Collected data:
◆ ◆ ◆ ◆

(** Exactly the addresses of [P] are gone. *)
Record unmapped_on (m : mm H) (P : Z -> Prop) (m' : mm H) : Prop := {
  uo_gone a : P a -> view (regions (m_trk m')) a = None;
  uo_sub a x : view (regions (m_trk m')) a = Some x -> is_Some (view (regions (m_trk m)) a);
  uo_view : regions_tracker_stale (m_trk m') = false ->
    forall a, ~ P a -> plain_view (regions (m_trk m')) a = plain_view (regions (m_trk m)) a;
  uo_unmap va : 0 <= va -> P va -> vmap (m_pt m') va = None;
  uo_map va : 0 <= va -> ~ P va -> vmap (m_pt m') va = vmap (m_pt m) va;
  uo_mono va : 0 <= va -> vmap (m_pt m') va = None \/ vmap (m_pt m') va = vmap (m_pt m) va;
  uo_tlb va : 0 <= va -> vmap (m_pt m') va <> vmap (m_pt m) va -> covers (cpu_tlbi_req (m_pt m')) va;
  uo_keep : retires (m_pt m) (m_pt m');
  uo_stale : regions_tracker_stale (m_trk m) = true -> regions_tracker_stale (m_trk m') = true
}.

(** At most the addresses of [P] were touched. *)
Definition touched_on (m : mm H) (P : Z -> Prop) (m' : mm H) : Prop :=
  (regions_tracker_stale (m_trk m) = true -> regions_tracker_stale (m_trk m') = true) /\
  (regions_tracker_stale (m_trk m') = false -> forall a, ~ P a -> plain_view (regions (m_trk m')) a = plain_view (regions (m_trk m)) a) /\
  (forall va, 0 <= va -> ~ P va -> vmap (m_pt m') va = vmap (m_pt m) va).

Lemma mm_kept_trans m1 m2 m3 : mm_kept c others m1 m2 -> mm_kept c others m2 m3 -> mm_kept c others m1 m3.
Proof. intros [A B C D E] [A' B' C' D' E']. split; [done|auto|congruence|congruence|auto]. Qed.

◆ ◆ ◆ ◆

Exercise objective >> Look above for the line containing "uo_unmap va : 0" and the line containing "Lemma mm_kept_trans m1". Transcribe both, with the lines between them, exactly.

Task output >>
  uo_unmap va : 0 <= va -> P va -> vmap (m_pt m') va = None;
  uo_map va : 0 <= va -> ~ P va -> vmap (m_pt m') va = vmap (m_pt m) va;
  uo_mono va : 0 <= va -> vmap (m_pt m') va = None \/ vmap (m_pt m') va = vmap (m_pt m) va;
  uo_tlb va : 0 <= va -> vmap (m_pt m') va <> vmap (m_pt m) va -> covers (cpu_tlbi_req (m_pt m')) va;
  uo_keep : retires (m_pt m) (m_pt m');
  uo_stale : regions_tracker_stale (m_trk m) = true -> regions_tracker_stale (m_trk m') = true
}.

(** At most the addresses of [P] were touched. *)
Definition touched_on (m : mm H) (P : Z -> Prop) (m' : mm H) : Prop :=
  (regions_tracker_stale (m_trk m) = true -> regions_tracker_stale (m_trk m') = true) /\
  (regions_tracker_stale (m_trk m') = false -> forall a, ~ P a -> plain_view (regions (m_trk m')) a = plain_view (regions (m_trk m)) a) /\
  (forall va, 0 <= va -> ~ P va -> vmap (m_pt m') va = vmap (m_pt m) va).

Lemma mm_kept_trans m1 m2 m3 : mm_kept c others m1 m2 -> mm_kept c others m2 m3 -> mm_kept c others m1 m3.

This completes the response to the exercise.